> [What you should do]:
The expected answer is a single number, namely how many lines in the data below hold the word "succeeds".

START Supplied material

(** C9, as the code has it.  The sponsor codes of the stored sponsorships
    are pairwise different in every store the layer's writes reach from
    the empty one: the store's UNIQUE constraint sees to it.
    createSponsorship builds its code from the year and the draw alone,
    without looking at the store; when it succeeds the code is carried by
    no other record, and when a record already carries the code it fails
    with DatabaseError and stores nothing.  A code is not fixed for the
    life of its record: assignSponsorToChild on a stored record, with a
    code no record carries, succeeds and leaves the record with that
    code. *)
Theorem C9_codes_unique_but_reassignable :
  (forall calls,
      NoDup (map sponsor_code (sponsorships (Writes.run calls Pg.empty))))
  /\ (forall c db db' d rec,
         createSponsorship c db d = (Ok rec, db') ->
         SponsorCode (s_fields rec) = generateSponsorCode c
         /\ ~ In (generateSponsorCode c)
                 (map sponsor_code (sponsorships db)))
  /\ (forall c db d,
         weather c = Fine ->
         In (generateSponsorCode c) (map sponsor_code (sponsorships db)) ->
         createSponsorship c db d
         = (Throw (DatabaseError "Failed to create sponsorship"), db))
  /\ (forall c1 c2,
         js_year c1 = js_year c2 -> js_draw c1 = js_draw c2 ->
         generateSponsorCode c1 = generateSponsorCode c2)
  /\ (forall c db row d,
         weather c = Fine ->
         constraints_ok db = true ->
         In row (sponsorships db) ->
         ~ In (as_sponsorCode d) (map sponsor_code (sponsorships db)) ->
         exists row' db',
           assignSponsorToChild c db (id row) d
           = (Ok (toAirtableSponsorshipRecord row'), db')
           /\ In row' (sponsorships db')
           /\ id row' = id row
           /\ sponsor_code row' = as_sponsorCode d).
Proof.
  split.
  { intros calls. apply distinct_NoDup.
    apply (constraints_ok_elim _ (write_run_constraints calls Pg.empty eq_refl)). }
  split.
  { intros c db db' d rec H. apply createSponsorship_ok in H.
    destruct H as (row & -> & Hcode & Hfresh & _). simpl.
    rewrite <- Hcode. auto. }
  split; [exact createSponsorship_collision |].
  split.
  { intros c1 c2 Hy Hd. unfold generateSponsorCode. now rewrite Hy, Hd. }
  intros c db row d Hw Hok Hin Hfresh.
  eexists _, _. split; [now apply assignSponsorToChild_hit |].
  split; [| split; reflexivity].
  apply (In_rewritten id (fun r => touch_sponsorship c (set_assigned c d r))
           (sponsorships db) row Hin).
Qed.

(** A second createSponsorship in the same year with the same draw fails
    on the code of the first. *)
Lemma C9_witness_same_draw_fails :
  exists rec db1,
    createSponsorship
      (Sample.ctx 400 "s2") Pg.empty
      {| cs_sponsorEmail := "a@x.com"; cs_sponsorName := None;
         cs_childId := "CH-7"; cs_childDisplayName := "Okello";
         cs_childPhoto := None; cs_childAge := None;
         cs_childLocation := None |}
    = (Ok rec, db1)
    /\ SponsorCode (s_fields rec) = "BAN-2025-104"
    /\ createSponsorship
         (Sample.ctx 450 "s3") db1
         {| cs_sponsorEmail := "b@y.org"; cs_sponsorName := None;
            cs_childId := "CH-8"; cs_childDisplayName := "Akello";
            cs_childPhoto := None; cs_childAge := None;
            cs_childLocation := None |}
       = (Throw (DatabaseError "Failed to create sponsorship"), db1).
Proof.
  eexists _, _. split; [reflexivity |]. split; [reflexivity |].
  apply (proj1 (proj2 (proj2 C9_codes_unique_but_reassignable))).
  - reflexivity.
  - simpl. left. reflexivity.
Defined.

(** C9 as stated fails: the sponsorship created with code BAN-2025-104
    does not keep it; after assignSponsorToChild the same record carries
    BAN-2026-555. *)
Lemma C9_counterexample_code_replaced :
  ~ (let (result, db') :=
       assignSponsorToChild
         (Sample.ctx 600 "x") Sample.db_one_sponsor "s1"
         {| as_sponsorEmail := "b@y.org"; as_sponsorName := None;
            as_sponsorCode := "BAN-2026-555" |} in
     forall row, In row (sponsorships db') -> id row = "s1" ->
                 sponsor_code row = "BAN-2025-104").
Proof.
  vm_compute. intros Hkept.
  specialize (Hkept _ (or_introl eq_refl) eq_refl). discriminate Hkept.
Qed.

END Supplied material

> [Output]:
2